Obstetrics
Preterm delivery in women with pregestational diabetes mellitus or chronic hypertension relative to women with uncomplicated pregnancies,☆☆

https://doi.org/10.1067/mob.2000.107621Get rights and content

Abstract

Objective: The purpose of this study was to compare the rates of indicated and spontaneous preterm delivery among women with chronic hypertension or pregestational diabetes mellitus with the rates among healthy women. Study Design: This was a secondary analysis of data from healthy women with singleton gestations enrolled in a prospective observational study for prediction of preterm delivery (control group, n = 2738), women with pregestational diabetes mellitus requiring insulin therapy (n = 461), and women with chronic hypertension (n = 761). The two latter groups were enrolled in a randomized multicenter trial for prevention of preeclampsia. The main outcome measures were rates of preterm delivery, either spontaneous (preterm labor or rupture of membranes) or indicated (for maternal or fetal reasons), and neonatal outcomes. Results: The overall rates of preterm delivery were significantly higher among women with diabetes mellitus (38%) and hypertension (33.1%) than among control women (13.9%). Rates were also significantly higher for delivery at <35 weeks’ gestation.
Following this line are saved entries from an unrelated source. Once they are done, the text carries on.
Lemma serve_vnet_runs sw v w : 0 <= v < sw.(m_virtual_networks) -> active sw w -> pending_ok w ->
  runs (serve_vnet m_clock rand c v)
    (fun _ w' => steady w w' c /\ other_vnets sw v w w' /\ forall p, port_idle sw v w' p) w.
Proof using HB.
  intros Hv A P. pose proof A as (OK & R & sw1 & Hsw & Z & D). unfold serve_vnet.
  apply wp_bind, (wp_switch _ _ _ _ Hsw). cbv zeta. apply wp_bind. unfold set_switch. apply wp_modify.
  rewrite (set_switch_insert w c sw1 _ Hsw).
  set (sw2 := sw1 <| m_round_robin_start := _ |>). set (w1 := w <| switches ::= <[c := sw2]> |>).
  assert (sw_shape sw1 sw2) as Z2.
  { split; try done. intros Hs. unfold port_start_ok in *. cbn.
    destruct (decide (Z.of_nat (length sw1.(m_in)) = 0)) as [E|E].
    - unfold next_port. rewrite E in *. destruct (_ <=? _) eqn:E1; bool_to_Z; lia.
    - pose proof (next_port_range sw1 sw1.(m_round_robin_start) ltac:(lia)). lia. }
  assert (steady w w1 c) as Y1.
  { apply calm_steady; [|done|done|].
    - by apply (calm_with_switch w c sw1).
    - intros c'. unfold w1. cbn. destruct (decide (c' = c)) as [->|Hne].
      + rewrite lookup_insert_eq, Hsw. by constructor.
      + by rewrite lookup_insert_ne. }
  assert (active sw w1) as A1 by (by apply (steady_active sw w)).
  destruct (vget_in_range sw1.(m_pending_message_count) v) as [k Hk].
  { rewrite (d_vnets _ _ _ _ _ D), (z_vnets _ _ Z). done. }
  apply wp_bind. unfold wp at 1. rewrite Hk. cbn [lift]. apply wp_when; intros E; bool_to_Z.
  - destruct (decide (length sw1.(m_in) = 0)%nat) as [E0|E0].
    { rewrite E0. apply wp_ret. split; [done|]. split; [done|]. intros p id Hid. exfalso.
      unfold in_buffer in Hid. rewrite <- (z_in _ _ Z) in Hid. apply nil_length_inv in E0.
      rewrite E0 in Hid. unfold vget in Hid. destruct (0 <=? p); rewrite ?lookup_nil in Hid; done. }
    pose proof (d_start _ _ _ _ _ D) as Hs. unfold port_start_ok in Hs.
    rewrite (z_in _ _ Z) in *. eapply wp_mono.
    { apply (serve_ports_runs sw v Hv (length sw.(m_in)) _ w1); [lia|done]. }
    intros ? w2 (Y2 & O2 & V2 & _). split; [by eapply steady_trans|]. split; [done|].
    intros p id Hid. refine (V2 p _ id Hid). apply visited_all; [lia|].
    unfold in_buffer in Hid. destruct (vget sw.(m_in) p) eqn:Ep; [|done]. by eapply vget_Ok_range.
  - split; [done|]. split; [done|]. intros p.
    apply (nothing_pending sw w1 v k p A1); [by apply Y1| |lia].
    intros sw' Hsw'. unfold w1 in Hsw'. cbn in Hsw'. rewrite lookup_insert_eq in Hsw'.
    by injection Hsw' as <-.
Qed.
Women with diabetes mellitus had significantly higher rates of both indicated preterm delivery (21.9% vs 3.4%; odds ratio, 8.1; 95% confidence interval, 6.0-10.9) and spontaneous preterm delivery (16.1% vs 10.5%; odds ratio, 1.6; 95% confidence interval, 1.2-2.2) than did women in the control group. In addition, they had significantly higher rates of both indicated preterm delivery (odds ratio, 4.8; 95% confidence interval, 3.0-7.5) and spontaneous preterm delivery (odds ratio, 2.1; 95% confidence interval, 1.4-3.0) at <35 weeks’ gestation than did control women. Compared with control women those with chronic hypertension had higher rates of indicated preterm delivery at both <37 weeks’ gestation (21.9% vs 3.4%; odds ratio, 8.1; 95% confidence interval, 6.2-10.6) and at <35 weeks’ gestation (12.1% vs 1.6%; odds ratio, 8.2; 95% confidence interval, 5.7-11.9), but there were no differences in rates of spontaneous preterm delivery. Conclusion: The increased rate of preterm delivery among women with chronic hypertension relative to control women was primarily an increase in indicated preterm delivery, whereas the rates of both spontaneous and indicated preterm delivery were increased among women with pregestational diabetes mellitus. (Am J Obstet Gynecol 2000;183:1520-4.)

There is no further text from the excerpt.